На лесное левобережное крутогорье светило низкое солнце. Лес ещё только набирал летнюю важную полноту и на тихом ветру шевелился. Васёнка, затаившись, с лукавством в карих глазах, смотрела, как берёзы и осины, довольные теплом и светом, как будто щекочут себя зелёными ладонями листьев.
«Угрелись, лесовушки! — думала, взглядом лаская берёзы. — А сосенкам что свет застили! Экие вы, право!..» У сосен, росших по верху горы, едва виднелись над зеленью берёз и осин тёмные мохнатые маковки. Пятна их стволов, как подсвеченные огнём лица, проглядывали сквозь сплошную завесь листьев. «Экие вы, право!.. — укоряла Васёнка. — Полгоры вам мало. Солнышко-то одно на всех!»
Из-под яра вылетел и прокатился над речкой, будто перевёртываясь в воздухе, звонкий голос иволги. «Вот она, певунья! Медвяночка моя, укрытная… — Васёнка радостно насторожилась, ожидая песни, — иволга молчала. — Ну, что же ты? Водицы склюнула, пугнул ли кто? Что смолкла? И соловей не голосит. Соловью-то рань. Вот чуток потемнеет, тогда только слушай! Такое диво — мураши по спине бягут!»
Васёнка плотнее окутала ноги юбкой, перевязала на голове платок. Глядя меж черёмух на светлые переливы Туношны, едва слышно, будто стыдясь, запела:
Мой костёр в тумане светит,Искры гаснут на ляту-у…
Она и в песне мягчила слова. Голос Васёнки похож на тихое журчание Туношны на перекатах. И, может быть, оттого, что, кроме речки, ей не с кем горевать, печаль её так открыта. Песня допета до последнего грустного словечка. Васёнка упрятывает подбородок в колени и, опечаленная песней, глядит, как, припадая, пьют воду из Туношны белоголовые облака.
Васёнка даже себе не признавалась, что у речки она кого-то ждёт. Не дай бог, приметили бы её здесь бабы — тут же покатились бы по селу озорные байки! Пылать бы Васёнке, как маковому цвету.
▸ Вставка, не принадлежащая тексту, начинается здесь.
(* ===== verification/AuditLog.v ===== *)
(** The audit log ([internal/audit/audit.go]) as the handlers of a transaction
    write it: [Append] refuses an entry with a blank field or without a time,
    and stores the time in whole seconds. *)
From S2P Require Import Prelude GoBase GoStrings Sql SelfTest.
#[local] Open Scope Z_scope.

Section audit.
Context `{Unicode}.

Definition blank (s : bytes) : bool := bool_decide (TrimSpace s = []).

(** What [Append] asks of an entry. *)
Definition entry_ok (e : Entry) : bool :=
  negb (blank (Action e) || blank (AuditTarget e) || blank (Reason e) || blank (TriggeredBy e) || (EntryAt e =? 0)).

Definition in_seconds (e : Entry) : Entry :=
  mkAudit (Action e) (AuditTarget e) (Reason e) (TriggeredBy e) (EntryAt e - EntryAt e mod 10 ^ 9).

Definition insert_entry (e : Entry) (l : list Entry) : option (list Entry * unit) := Some (l ++ [in_seconds e], tt).

(** [Append]; [true] for its nil error. *)
Definition Append (e : Entry) : prog (list Entry) bool :=
  if negb (entry_ok e) then Ret false
  else Stmt (insert_entry e) (fun r => Ret (bool_decide (is_Some r))).
End audit.
(* ===== verification/Server.v ===== *)
(** Birdcage's request handlers as processes over a state that holds a database.

    A statement is atomic; it may fail, or happen and lose its answer, and both
    read as an error. The clock, the rate limiter's answer and the order of a
    map's keys are inputs too. *)
From S2P Require Import Prelude GoBase Sql Process.
#[local] Open Scope Z_scope.

(** What the outside decides. *)
Inductive server_input : Type :=
| Answers
| Loses
| Fails
| Clock (now : Z)
| Allows (b : bool)
| Order (keys : list bytes).

Section server.
Context {W DB : Type} (get : W -> DB) (put : DB -> W -> W).

Definition run_stmt {R : Type} (f : DB -> option (DB * R)) (w : W) : option R * W :=
  match f (get w) with
  | Some (d, r) => (Some r, put d w)
  | None => (None, w)
  end.

Definition stmt {R : Type} (f : DB -> option (DB * R)) (k : option R -> proc W server_input) : proc W server_input :=
  Ask (fun _ a => match a with Answers | Loses | Fails => true | _ => false end) (fun a =>
  match a with
  | Answers => Act (run_stmt f) k
  | Loses => Act (run_stmt f) (fun _ => k None)
  | _ => k None
  end).

(** A program of statements. *)
Fixpoint statements {A : Type} (p : prog DB A) (k : A -> proc W server_input) : proc W server_input :=
  match p with
  | Ret a => k a
  | Stmt f q => stmt f (fun r => statements (q r) k)
  end.

Definition clock (k : Z -> proc W server_input) : proc W server_input :=
  Ask (fun _ a => match a with Clock _ => true | _ => false end)
      (fun a => match a with Clock t => k t | _ => Done end).

Definition with_order (k : list bytes -> proc W server_input) : proc W server_input :=
  Ask (fun _ a => match a with Order _ => true | _ => false end)
      (fun a => match a with Order l => k l | _ => Done end).

(** The limiter's answer. *)
Definition allowed (k : bool -> proc W server_input) : proc W server_input :=
  Ask (fun _ a => match a with Allows _ => true | _ => false end)
      (fun a => match a with Allows b => k b | _ => Done end).

(** ** The rule for a statement *)

Context (Inv : W -> Prop) (R : W -> W -> Prop) `{!PreOrder R}.

Notation always := (@always W server_input Inv R).

Lemma stmt_always {T} (f : DB -> option (DB * T)) (k : option T -> proc W server_input) w :
  (forall w1, R w w1 -> Inv w1 -> forall d' r, f (get w1) = Some (d', r) ->
     Inv (put d' w1) /\ R w1 (put d' w1) /\ always (k (Some r)) (put d' w1)) ->
  always (k None) w -> always (stmt f k) w.
Proof.
  intros Hf Hk. apply (always_ask Inv R). intros a.
  assert (forall g : option T -> proc W server_input, (g = k \/ g = (fun _ => k None)) -> always (Act (run_stmt f) g) w) as Hrun.
  { intros g Hg. apply (always_act Inv R). intros w1 HR HI. unfold run_stmt.
    destruct (f (get w1)) as [[d' r]|] eqn:E; simpl.
    - destruct (Hf w1 HR HI d' r E) as (HI' & HR' & Hal). split; [done|]. split; [done|].
      destruct Hg as [-> | ->]; [done|]. apply (always_le Inv R _ w); [by transitivity w1|done].
    - split; [done|]. split; [reflexivity|]. destruct Hg as [-> | ->]; by apply (always_le Inv R _ w). }
  destruct a; try exact Hk; apply Hrun; auto.
Qed.

Lemma clock_always k w : (forall t, always (k t) w) -> always (clock k) w.
Proof. intros Hk. apply (always_ask Inv R). intros []; try apply (always_done Inv R). apply Hk. Qed.

Lemma order_always k w : (forall l, always (k l) w) -> always (with_order k) w.
Proof. intros Hk. apply (always_ask Inv R). intros []; try apply (always_done Inv R). apply Hk. Qed.

Lemma allowed_always k w : (forall b, always (k b) w) -> always (allowed k) w.
Proof. intros Hk. apply (always_ask Inv R). intros []; try apply (always_done Inv R). apply Hk. Qed.
End server.

(** ** Running a thread *)

(** Statements answer, the clock reads [t] and the limiter allows. *)
Definition next_input {W : Type} (t : Z) (c : pool W server_input) (i : nat) : server_input :=
  match threads c !! i with
  | Some (Ask ok _) =>
      if ok (shared c) Answers then Answers else if ok (shared c) (Clock t) then Clock t else Allows true
  | _ => Answers
  end.

Fixpoint drive {W : Type} (steps : nat) (t : Z) (i : nat) (c : pool W server_input) : pool W server_input :=
  match steps with
  | O => c
  | S steps => drive steps t i (padvance c (i, next_input t c i))
  end.

Lemma drive_interleaves {W} steps t i : forall c : pool W server_input, interleaves c (drive steps t i c).
Proof.
  induction steps as [|n IH]; intros c; [apply rtc_refl|]. cbn [drive].
  transitivity (padvance c (i, next_input t c i)); [|apply IH].
  apply (pschedule_interleaves [(i, next_input t c i)] c).
Qed.
(* ===== verification/ScanRun.v ===== *)
(** Ordered scans ([internal/store/scanrun.go], [scan.go]): their runs' stages,
    the snapshot that settles one, the handlers that report them
    ([internal/ingest/scans.go], [heartbeat.go], [command.go]) and the state
    they give a scanner's tile.

    A scan's run is a row of [self_test_runs] with a stage; its unique indexes
    are those of [migrations/sqlite/0022_scan_runs.sql]. Times are nanoseconds
    from the zero time, compared by the database at its resolution ([SelfTest.Engine]). JSON and
    the parsing of times are parameters. *)
From S2P Require Import Prelude GoBase GoStrings HostMask Sql Commands SelfTest.
#[local] Open Scope Z_scope.

(** ** scanrun.go: data *)

Inductive ScanRunTrigger : Type := TriggerProof | TriggerManual.

#[export] Instance ScanRunTrigger_eq_dec : EqDecision ScanRunTrigger.
Proof. solve_decision. Defined.

Inductive ScanStage : Type :=
| StageOrdered
| StageCollected
| StageMountsChecked
| StageDBRefreshed
| StageScanning
| StageAnswered.

#[export] Instance ScanStage_eq_dec : EqDecision ScanStage.
Proof. solve_decision. Defined.

Definition stageRank (s : ScanStage) : Z :=
  match s with
  | StageOrdered => 0
  | StageCollected => 1
  | StageMountsChecked => 2
  | StageDBRefreshed => 3
  | StageScanning => 4
  | StageAnswered => 5
  end.

Definition AgentReportableStage (s : ScanStage) : bool :=
  match s with StageMountsChecked | StageDBRefreshed | StageScanning => true | _ => false end.

Definition ScanService : bytes := lit "scan".
Definition ScanDBMaxAge : Z := 5 * 24 * 3600 * 1000000000.

Definition ReasonScanFailed : bytes := lit "scan_failed".
Definition ReasonTakenBeforeIssued : bytes := lit "taken_before_issued".
Definition ReasonDBTooOld : bytes := lit "db_too_old".
Definition ReasonDBRefreshFailed : bytes := lit "db_refresh_failed".
Definition ReasonMasksIncomplete : bytes := lit "masks_incomplete".
Definition runReasonMaxLen : Z := 500.

(** [truncate] and [truncateReason] *)
Definition truncate (s : bytes) (n : Z) : bytes := if zlen s <=? n then s else slice s 0 n.
Definition truncateReason (s : bytes) : bytes := truncate s runReasonMaxLen.

(** ** scan.go *)

(** [ScanSnapshot]; the status is [true] for ok. *)
Record ScanSnapshot : Type := mkSnapshot {
  snCanaryID : bytes;
  TakenAt : Z;
  ReceivedAt : Z;
  EngineName : bytes;
  EngineVersion : bytes;
  DBBuiltAt : option Z;
  StatusOK : bool;
  snReason : bytes;
  FindingCount : Z;
  MaskedPaths : list bytes;
  DBRefreshedAt : option Z;
  DBRefreshError : bytes;
  SelfTestRunID : bytes;
}.

Definition set_run (command : bytes) (s : ScanSnapshot) : ScanSnapshot :=
  mkSnapshot (snCanaryID s) (TakenAt s) (ReceivedAt s) (EngineName s) (EngineVersion s) (DBBuiltAt s) (StatusOK s)
    (snReason s) (FindingCount s) (MaskedPaths s) (DBRefreshedAt s) (DBRefreshError s) command.

Definition isAbsolutePath (p : bytes) : bool :=
  match p with c :: _ => c =? 47 | [] => false end.

(** What [RecordScanSnapshot] refuses. *)
Definition snapshot_ok (s : ScanSnapshot) : bool :=
  negb (bool_decide (snCanaryID s = [])) && negb (TakenAt s =? 0) && negb (ReceivedAt s =? 0) &&
  (if StatusOK s then bool_decide (snReason s = [])
   else negb (bool_decide (snReason s = [])) && (FindingCount s =? 0)) &&
  (0 <=? FindingCount s) && forallb isAbsolutePath (MaskedPaths s).

(** ** The database *)

Record scan_row : Type := mkScanRow {
  s_command : bytes;
  s_agent : bytes;
  s_run : bytes;
  s_issued : Z;
  s_deadline : Z;
  s_completed : option Z;
  s_passed : option bool;
  s_trigger : ScanRunTrigger;
  s_stage : ScanStage;
  s_stage_at : Z;
  s_reason : bytes;
}.

#[export] Instance scan_row_eq_dec : EqDecision scan_row.
Proof. solve_decision. Defined.

(** The columns of [agents] a scan reads and writes. *)
Record scanner_row : Type := mkScanner {
  sa_id : bytes;
  sa_kind : bytes;
  sa_registered : option Z;
  sa_failing_since : option Z;
  sa_refresh_error : bytes;
}.

(** [scan_targets] holds each command's single target, and when it matched. *)
Record scan_db : Type := mkScanDB {
  sc_commands : cmd_db;
  scan_runs : list scan_row;
  scan_targets : list (bytes * option Z);
  scanners : list scanner_row;
  snapshots : list ScanSnapshot;
}.

Definition put_commands (c : cmd_db) (d : scan_db) : scan_db :=
  mkScanDB c (scan_runs d) (scan_targets d) (scanners d) (snapshots d).
Definition put_runs (r : list scan_row) (d : scan_db) : scan_db :=
  mkScanDB (sc_commands d) r (scan_targets d) (scanners d) (snapshots d).
Definition put_targets (t : list (bytes * option Z)) (d : scan_db) : scan_db :=
  mkScanDB (sc_commands d) (scan_runs d) t (scanners d) (snapshots d).
Definition put_scanners (a : list scanner_row) (d : scan_db) : scan_db :=
  mkScanDB (sc_commands d) (scan_runs d) (scan_targets d) a (snapshots d).
Definition put_snapshots (s : list ScanSnapshot) (d : scan_db) : scan_db :=
  mkScanDB (sc_commands d) (scan_runs d) (scan_targets d) (scanners d) s.

(** *** Statements *)

Definition select_kind (canaryID : bytes) (d : scan_db) : option bytes :=
  sa_kind <$> head (filter (fun a => sa_id a = canaryID) (scanners d)).

Definition open_runs (canaryID : bytes) (d : scan_db) : list scan_row :=
  filter (fun r => s_agent r = canaryID /\ s_completed r = None) (scan_runs d).

(** The primary key, and one open scan a node. *)
Definition insert_scan_run (r : scan_row) (d : scan_db) : option (scan_db * unit) :=
  if existsb (fun x => bool_decide (s_command x = s_command r)) (scan_runs d) ||
     (bool_decide (s_completed r = None) && negb (bool_decide (open_runs (s_agent r) d = []))) then None
  else Some (put_runs (scan_runs d ++ [r]) d, tt).

Definition insert_scan_target (command : bytes) (d : scan_db) : option (scan_db * unit) :=
  if existsb (fun t => bool_decide (t.1 = command)) (scan_targets d) then None
  else Some (put_targets (scan_targets d ++ [(command, None)]) d, tt).

Definition lookupScanRun (canaryID runID : bytes) (d : scan_db) : option scan_row :=
  head (filter (fun r => s_run r = runID /\ s_agent r = canaryID) (scan_runs d)).

Definition answer_run (now : Z) (passed : bool) (reason : bytes) (r : scan_row) : scan_row :=
  mkScanRow (s_command r) (s_agent r) (s_run r) (s_issued r) (s_deadline r) (Some now) (Some passed) (s_trigger r)
    StageAnswered now reason.

Definition is_open (command : bytes) (r : scan_row) : bool :=
  bool_decide (s_command r = command) && bool_decide (s_completed r = None).

Definition complete_scan_run (command : bytes) (now : Z) (passed : bool) (reason : bytes) (d : scan_db) :
    option (scan_db * Z) :=
  Some (put_runs ((fun r => if is_open command r then answer_run now passed reason r else r) <$> scan_runs d) d,
        zlen (filter (fun r => is_open command r = true) (scan_runs d))).

Definition match_target (command : bytes) (now : Z) (d : scan_db) : option (scan_db * unit) :=
  Some (put_targets ((fun t => if bool_decide (t.1 = command) && bool_decide (t.2 = None) then (t.1, Some now) else t)
                       <$> scan_targets d) d, tt).

Definition set_stage (stage : ScanStage) (now : Z) (r : scan_row) : scan_row :=
  mkScanRow (s_command r) (s_agent r) (s_run r) (s_issued r) (s_deadline r) (s_completed r) (s_passed r) (s_trigger r)
    stage now (s_reason r).

Definition at_stage (command : bytes) (from : ScanStage) (r : scan_row) : bool :=
  is_open command r && bool_decide (s_stage r = from).

Definition update_stage (command : bytes) (from stage : ScanStage) (now : Z) (d : scan_db) : option (scan_db * Z) :=
  Some (put_runs ((fun r => if at_stage command from r then set_stage stage now r else r) <$> scan_runs d) d,
        zlen (filter (fun r => at_stage command from r = true) (scan_runs d))).

(** [SettlePending] *)
Definition settle_scanner (canaryID : bytes) (at_ : Z) (d : scan_db) : option (scan_db * unit) :=
  Some (put_scanners ((fun a =>
          if bool_decide (sa_id a = canaryID) && bool_decide (sa_registered a = None)
          then mkScanner (sa_id a) (sa_kind a) (Some at_) (sa_failing_since a) (sa_refresh_error a) else a)
        <$> scanners d) d, tt).

(** [SetCanaryDBRefresh] *)
Definition refresh_scanner (canaryID : bytes) (failing : bool) (lastError : bytes) (now : Z) (a : scanner_row) :
    scanner_row :=
  if negb (bool_decide (sa_id a = canaryID)) then a
  else if failing
       then mkScanner (sa_id a) (sa_kind a) (sa_registered a) (Some (default now (sa_failing_since a)))
              (truncateReason lastError)
       else mkScanner (sa_id a) (sa_kind a) (sa_registered a) None [].

Definition SetCanaryDBRefresh (canaryID : bytes) (failing : bool) (lastError : bytes) (now : Z) (d : scan_db) :
    option (scan_db * unit) :=
  Some (put_scanners (refresh_scanner canaryID failing lastError now <$> scanners d) d, tt).

Definition insert_snapshot (s : ScanSnapshot) (d : scan_db) : option (scan_db * unit) :=
  Some (put_snapshots (snapshots d ++ [s]) d, tt).

(** [SweepExpiredSelfTestRuns] on the rows of scans. *)
Definition sweep_row `{Engine} (now : Z) (r : scan_row) : scan_row :=
  if bool_decide (s_completed r = None) && (instant (s_deadline r) <=? instant now)
  then mkScanRow (s_command r) (s_agent r) (s_run r) (s_issued r) (s_deadline r) (Some now) (Some false) (s_trigger r)
         (s_stage r) (s_stage_at r) (s_reason r)
  else r.

Definition sweep_scans `{Engine} (now : Z) (d : scan_db) : option (scan_db * unit) :=
  Some (put_runs (sweep_row now <$> scan_runs d) d, tt).

(** ** scanrun.go: operations *)

(** [scanRunRow.open] *)
Definition run_open (r : scan_row) (now : Z) : bool := bool_decide (s_completed r = None) && (now <? s_deadline r).

Definition ScanDBTooOld (builtAt : option Z) (takenAt : Z) : bool :=
  match builtAt with None => true | Some b => ScanDBMaxAge <? time_sub takenAt b end.

Definition masksComplete (reported : list bytes) : bool := forallb (fun p => bool_decide (p ∈ reported)) Paths.

Definition scanRunFailure (run : scan_row) (snap : ScanSnapshot) : bytes :=
  if negb (StatusOK snap) then truncateReason (ReasonScanFailed ++ lit ": " ++ snReason snap)
  else if TakenAt snap <? s_issued run then ReasonTakenBeforeIssued
  else if ScanDBTooOld (DBBuiltAt snap) (TakenAt snap) then ReasonDBTooOld
  else if match DBRefreshedAt snap with None => true | Some t => t <? s_issued run end then ReasonDBRefreshFailed
  else if negb (masksComplete (MaskedPaths snap)) then ReasonMasksIncomplete
  else [].

Inductive scan_error : Type :=
| ErrScanStore
| ErrScanRunOpen
| ErrNotScanner
| ErrScanCommand (e : command_error)
| ErrSnapshotInvalid
| ErrRunUnknown.

(** [ScanRunOutcome]; a pass and a fail carry the run's command. *)
Inductive ScanRunMatch : Type :=
| ScanRunUnknown
| ScanRunStale
| ScanRunFail (command reason : bytes)
| ScanRunPass (command : bytes).

Section scans.
Context `{Stdlib} (marshal_scan : bytes -> bytes).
Кто поверит, что девка на бугре время просиживает, а не милого ждёт? А у Васёнки и милого-то нет, одношенька, как эта вот речка!
Таилась от себя Васёнка, а кукушке всё же загадывала, сколько ещё денёчков ждать судьбы. И хоть пять и десять раз прошли откукованные сроки, Васёнка всё одно каждый вечер ходила на бугор. Ждала. Ждала терпеливо. И случилось: будто в сказочном зеркале, объявился в Туношне парень!
Парень стоял в распахнутой куртке, в сапогах, головой подпирал белое облако, смятую кепку держал в руке. И волосы, как у цыгана, путались на лбу.
Васёнка ладонь прижала к тонкой шее, качнулась ближе к воде, чтобы рассмотреть, и дух у неё перехватило, закрыла глаза. А когда снова глянула, в речке, как прежде — синь да облачко одинокое, как заплутавшая ярочка. Васёнка взглядом заметалась по лугу, встала на бугре, неспокойная, как лозина на ветру. А парень — вот он! По-за кустами обошёл, к ней путь держит. Подошёл, цыганские свои волосы ладонью со лба набок пригладил, послушались волосы, легли. Потный лоб открылся, чумазый, будто нарочно подкоптили. И руки копчёные, кузнечные, как у бати, и на широкой скуле, видать, от копчёного пальца, мазок. Парень куртку пошире распахнул, переступил стоптанными сапогами, порыжелые голенища в гармошку сошлись — ладно не заиграли! Смотрит вроде бы не робко, но и не дерзко. А Васёнка стоит, рукой шею придерживает, истомилась, краснеючи: молчун, что ли, перед ней — слов не говорит!